DESCRIPTION OF THE TASK
Write out, without any change, the lines in the material below that run from the line with "(w +:+ s) (t :: ts)" through the line with "Definition colon_form (g", both included.

......

(* ===== verification/GuardText.v ===== *)
(** Guards print and read back: the text a guard displays lexes and parses to
    the guard itself. *)
From Stdlib Require Import Ascii.
From stdpp Require Import base tactics list strings.
From S2P Require Import Prelude Text Numeric Guard GuardSpec Tok TokSpec Cursor Block GuardParse GuardParseSpec TokRun.

(** * Guards whose text is plain *)

Definition run_punct (c : ascii) : bool := one_of "-.+*%?^<>&@" c.
Definition run_byte (c : ascii) : bool := word_byte c || run_punct c.

(** Text of plain word bytes and of punctuation that ends no key or value. *)
Definition run_text (s : string) : bool := negb (String.eqb s "") && all_by run_byte s.

Definition plain_guard (g : Guard) : bool :=
  match g with
  | Attr NsOs None (Some v) => mem_str v os_values
  | Attr NsArch None (Some v) => mem_str v arch_values
  | Attr NsBool None (Some v) => run_text v
  | Attr NsEnv (Some k) None => run_text k
  | Attr NsEnv (Some k) (Some v) => run_text k && run_text v
  | _ => false
  end.

(** * The tokens of a guard *)

(** The tokens of a bare run, whatever their flags. *)
Inductive run_toks : string → list Tok → Prop :=
| run_nil : run_toks "" []
| run_word w s t ts : tok_kind t = Word w → run_toks s ts → run_toks (w +:+ s) (t :: ts)
| run_char c s t ts : tok_kind t = Punct c → run_punct c = true → run_toks s ts → run_toks (String c s) (t :: ts).

Definition all_joint (ts : list Tok) : Prop := Forall (λ t, tok_joint t = true) ts.

(** A run as it stands in the source: only its first token may follow a gap. *)
Definition run_of (s : string) (ts : list Tok) : Prop := run_toks s ts ∧ s ≠ "" ∧ all_joint (tl ts).

(** The guards of the form [name:run]. *)
Definition colon_form (g : Guard) : option (string * string) :=
  match g with
  | Attr NsOs None (Some v) => Some ("os", v)
  | Attr NsArch None (Some v) => Some ("arch", v)
  | Attr NsBool None (Some v) => Some ("bool", v)
  | Attr NsEnv (Some k) None => Some ("env", k)
  | _ => None
  end.

(** Parts with commas between. *)
Inductive commas : list (list Tok) → list Tok → Prop :=
| commas_one p : commas [p] p
| commas_more p c ps q : is_punct "," c = true → commas ps q → commas (p :: ps) (p ++ c :: q).



Inductive item_toks : GuardExpr → list Tok → Prop :=
| item_colon g name s t colon ts :
    colon_form g = Some (name, s) → tok_kind t = Word name → is_punct ":" colon = true → run_of s ts →
    item_toks (GPred g) (t :: colon :: ts)
| item_eq k v t group e colon key comma value :
    tok_kind t = Word "eq" → paren group (e :: colon :: key ++ comma :: value) →
    tok_kind e = Word "env" → is_punct ":" colon = true → run_of k key → is_punct "," comma = true → run_of v value →
    item_toks (GPred (Attr NsEnv (Some k) (Some v))) [t; group]
| item_or l parts t group inner :
    tok_kind t = Word "any" → paren group inner → Forall2 item_toks l parts → commas parts inner →
    item_toks (GOr l) [t; group]
| item_not e t group inner :
    tok_kind t = Word "not" → paren group inner → item_toks e inner → item_toks (GNot e) [t; group]
| item_all l parts group inner :
    paren group inner → Forall2 item_toks l parts → commas parts inner → item_toks (GAll l) [group].

(** * Reading them *)

Definition comma_next (rest : list Tok) : bool := match rest with [] => true | t :: _ => is_punct "," t end.

Lemma comma_next_kind t rest : comma_next (t :: rest) = true → tok_kind t = Punct ",".
Proof. cbn. unfold is_punct. destruct (tok_kind t); try done. now intros ->%Ascii.eqb_eq. Qed.

Lemma bare_loop_stop out rest : comma_next rest = true → bare_loop out rest = (out, rest).
Proof.
  destruct rest as [|t rest]; [done|]. intros H%comma_next_kind. cbn [bare_loop]. rewrite H.
  destruct (_ && _); [done|]. reflexivity.
Qed.

Lemma run_punct_key c : run_punct c = true → guard_key_char c = true.
Proof. now destruct c as [[] [] [] [] [] [] [] []]. Qed.

Lemma bare_loop_joint s ts out rest :
  run_toks s ts → all_joint ts → comma_next rest = true → bare_loop out (ts ++ rest) = (out +:+ s, rest).
Proof.
  intros H. revert out. induction H as [|w s t ts Hk _ IH|c s t ts Hk Hc _ IH]; intros out Hj Hr.
  - rewrite str_app_nil_r. now apply bare_loop_stop.
  - cbn [app bare_loop]. rewrite (Forall_inv Hj), andb_false_r, Hk, (IH _ (Forall_inv_tail Hj) Hr).
    now rewrite str_app_assoc.
  - cbn [app bare_loop]. rewrite (Forall_inv Hj), andb_false_r, Hk, (run_punct_key _ Hc), (IH _ (Forall_inv_tail Hj) Hr).
    now rewrite str_app_assoc.
Qed.

Lemma bare_run_reads s ts rest what nl :
  run_of s ts → comma_next rest = true →
  bare_run (mk_cursor (ts ++ rest) nl) what = Ok (s, mk_cursor rest nl).
Proof.
  intros (H & Hne & Hj) Hr. unfold bare_run. cbn [c_toks at_toks c_nl_skip].
  replace (bare_loop "" (ts ++ rest)) with (s, rest); [destruct s; done|].
  destruct H as [|w s t ts Hk H|c s t ts Hk Hc H]; [done|..]; cbn [app bare_loop]; rewrite Hk; cbn [String.eqb negb andb];
    rewrite ?(run_punct_key _ Hc); now rewrite (bare_loop_joint _ _ _ _ H Hj Hr).
Qed.

Lemma ends_value_run t ts c :
  tok_kind t = Punct c → run_punct c = true → ends_value (t :: ts) = false.
Proof.
  intros Hk Hc. cbn [ends_value]. rewrite Hk.
  now destruct c as [[] [] [] [] [] [] [] []].
Qed.

Lemma value_loop_joint s ts out :
  run_toks s ts → all_joint ts → value_loop out ts = (out +:+ s, []).
Proof.
  intros H. revert out. induction H as [|w s t ts Hk _ IH|c s t ts Hk Hc _ IH]; intros out Hj.
  - now rewrite str_app_nil_r.
  - cbn [value_loop]. replace (ends_value (t :: ts)) with false by (cbn; now rewrite Hk).
    rewrite (Forall_inv Hj), andb_false_r, Hk, (IH _ (Forall_inv_tail Hj)). now rewrite str_app_assoc.
  - cbn [value_loop]. rewrite (ends_value_run _ _ _ Hk Hc).
    rewrite (Forall_inv Hj), andb_false_r, Hk, (IH _ (Forall_inv_tail Hj)). now rewrite str_app_assoc.
Qed.

Lemma value_run_reads s ts nl : run_of s ts → value_run (mk_cursor ts nl) = Ok (s, mk_cursor [] nl).
Proof.
  intros (H & Hne & Hj). unfold value_run. cbn [c_toks at_toks c_nl_skip].
  replace (value_loop "" ts) with (s, @nil Tok); [destruct s; done|].
  destruct H as [|w s t ts Hk H|c s t ts Hk Hc H]; [done|..]; cbn [value_loop].
  - replace (ends_value (t :: ts)) with false by (cbn; now rewrite Hk). rewrite Hk. cbn [String.eqb negb andb].
    now rewrite (value_loop_joint _ _ _ H Hj).
  - rewrite (ends_value_run _ _ _ Hk Hc), Hk. cbn [String.eqb negb andb]. now rewrite (value_loop_joint _ _ _ H Hj).
Qed.

(** A run starts with a word or punctuation. *)
Lemma run_head s ts :
  run_of s ts → ∃ t rest, ts = t :: rest ∧ ((∃ w, tok_kind t = Word w) ∨ (∃ c, tok_kind t = Punct c)).
Proof. intros (H & Hne & _). destruct H as [|w s t ts Hk H|c s t ts Hk Hc H]; [done|..]; eauto 6. Qed.

Lemma kind_newline t : tok_kind t ≠ Newline → is_newline t = false.
Proof. unfold is_newline. now destruct (tok_kind t). Qed.

Lemma next_token t ts : is_newline t = false → cur_next (cursor_new (t :: ts)) = (Some t, cursor_new ts).
Proof. intros H. unfold cur_next, settle, skip_newlines. cbn. now rewrite H. Qed.

Lemma eat_colon c t ts : is_punct c t = true → eat_punct c (cursor_new (t :: ts)) = (true, cursor_new ts).
Proof.
  intros H. unfold eat_punct, settle, skip_newlines. cbn.
  replace (is_newline t) with false by (unfold is_punct in H; unfold is_newline; now destruct (tok_kind t)).
  cbn. now rewrite H.
Qed.

Lemma eat_paren t ts inner : paren t inner → eat_paren_group (cursor_new (t :: ts)) = (Some inner, cursor_new ts).
Proof.
  intros (oj & cj & H). destruct t as [k j line col]. cbn in H. subst k. reflexivity.
Qed.

Lemma eq_args_reads word k v e colon key comma value :
  tok_kind e = Word "env" → is_punct ":" colon = true → run_of k key → is_punct "," comma = true → run_of v value →
  parse_eq_args word (e :: colon :: key ++ comma :: value) =
    Ok (let pred := GPred (Attr NsEnv (Some k) (Some v)) in if String.eqb word "ne" then GNot pred else pred).
Proof.
  intros He Hc Hk Hco Hv. unfold parse_eq_args. rewrite next_token by (apply kind_newline; now rewrite He).
  unfold is_word. rewrite He. cbn [String.eqb negb]. rewrite (eat_colon _ _ _ Hc). cbn [negb].
  rewrite (bare_run_reads k key (comma :: value) _ true Hk) by exact Hco. cbn [negb].
  change (mk_cursor (comma :: value) true) with (cursor_new (comma :: value)).
  rewrite (eat_colon _ _ _ Hco). cbn [negb].
  pose proof (value_run_reads _ _ true Hv) as Hrun.
  destruct (run_head _ _ Hv) as (t & rest & -> & Hk').
  assert (Hn : is_newline t = false) by (apply kind_newline; destruct Hk' as [[x ->]|[x ->]]; done).
  replace (skip_newlines (cursor_new (t :: rest))) with (cursor_new (t :: rest))
    by (unfold skip_newlines; cbn; now rewrite Hn).
  rewrite (next_token _ _ Hn). unfold cursor_new. rewrite Hrun.
  destruct t as [kd ? ? ?]; cbn in Hk'. destruct Hk' as [[x ->]|[x ->]]; reflexivity.
Qed.

(** ** Sequences *)

Definition no_commas (ts : list Tok) : Prop := Forall (λ t, is_punct "," t = false) ts.

Lemma split_commas parts ts : commas parts ts → Forall no_commas parts → split_top_commas ts = parts.
Proof.
  assert (Hone : ∀ p, no_commas p → split_top_commas p = [p]).
  { induction 1 as [|t p Ht _ IH]; [done|]. cbn. now rewrite Ht, IH. }
  induction 1 as [p|p c ps q Hc _ IH]; intros Hn.
  - apply Hone. now apply Forall_inv in Hn.
  - pose proof (Forall_inv Hn) as Hp. specialize (IH (Forall_inv_tail Hn)).
    induction Hp as [|t p Ht _ IHp]; cbn; [now rewrite Hc, IH|]. rewrite Ht, IHp; [done|].
    constructor; [|exact (Forall_inv_tail Hn)]. pose proof (Forall_inv Hn) as Hp. now inversion Hp.
Qed.

Lemma commas_sizes parts ts : commas parts ts → Forall (λ p, toks_size p ≤ toks_size ts) parts.
Proof.
  induction 1 as [p|p c ps q Hc _ IH]; [repeat constructor; lia|].
  rewrite toks_size_app, toks_size_cons. constructor; [lia|]. eapply Forall_impl; [|exact IH]. cbn. lia.
Qed.

Lemma kind_no_comma t : (∀ c, tok_kind t ≠ Punct c) → is_punct "," t = false.
Proof. unfold is_punct. intros H. destruct (tok_kind t); try done. now destruct (H c). Qed.

Lemma run_no_commas s ts : run_toks s ts → no_commas ts.
Proof.
  induction 1 as [|w s t ts Hk _ IH|c s t ts Hk Hc _ IH]; constructor; try done.
  - apply kind_no_comma. now rewrite Hk.
  - unfold is_punct. rewrite Hk. now destruct c as [[] [] [] [] [] [] [] []].
Qed.

Lemma paren_no_comma t inner : paren t inner → is_punct "," t = false.
Proof. intros (oj & cj & H). apply kind_no_comma. now rewrite H. Qed.

Lemma item_no_commas e ts : item_toks e ts → no_commas ts.
Proof.
  destruct 1 as [g name s t colon ts Hg Ht Hc (Hr & _)|k v t group e colon key comma value Ht Hp _ _ _ _ _
    |l parts t group inner Ht Hp _ _|e t group inner Ht Hp _|l parts group inner Hp _ _].
  all: repeat apply Forall_cons; try apply Forall_nil; try (eapply paren_no_comma; eassumption);
    try (apply kind_no_comma; now rewrite Ht).
  - unfold is_punct in Hc |- *. destruct (tok_kind colon); try done. apply Ascii.eqb_eq in Hc as ->. reflexivity.
  - exact (run_no_commas _ _ Hr).
Qed.

Section sequence.
Context (primary : Cursor → res parse_error (GuardExpr * Cursor)).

......

TASK SOLUTION
| run_word w s t ts : tok_kind t = Word w → run_toks s ts → run_toks (w +:+ s) (t :: ts)
| run_char c s t ts : tok_kind t = Punct c → run_punct c = true → run_toks s ts → run_toks (String c s) (t :: ts).

Definition all_joint (ts : list Tok) : Prop := Forall (λ t, tok_joint t = true) ts.

(** A run as it stands in the source: only its first token may follow a gap. *)
Definition run_of (s : string) (ts : list Tok) : Prop := run_toks s ts ∧ s ≠ "" ∧ all_joint (tl ts).

(** The guards of the form [name:run]. *)
Definition colon_form (g : Guard) : option (string * string) :=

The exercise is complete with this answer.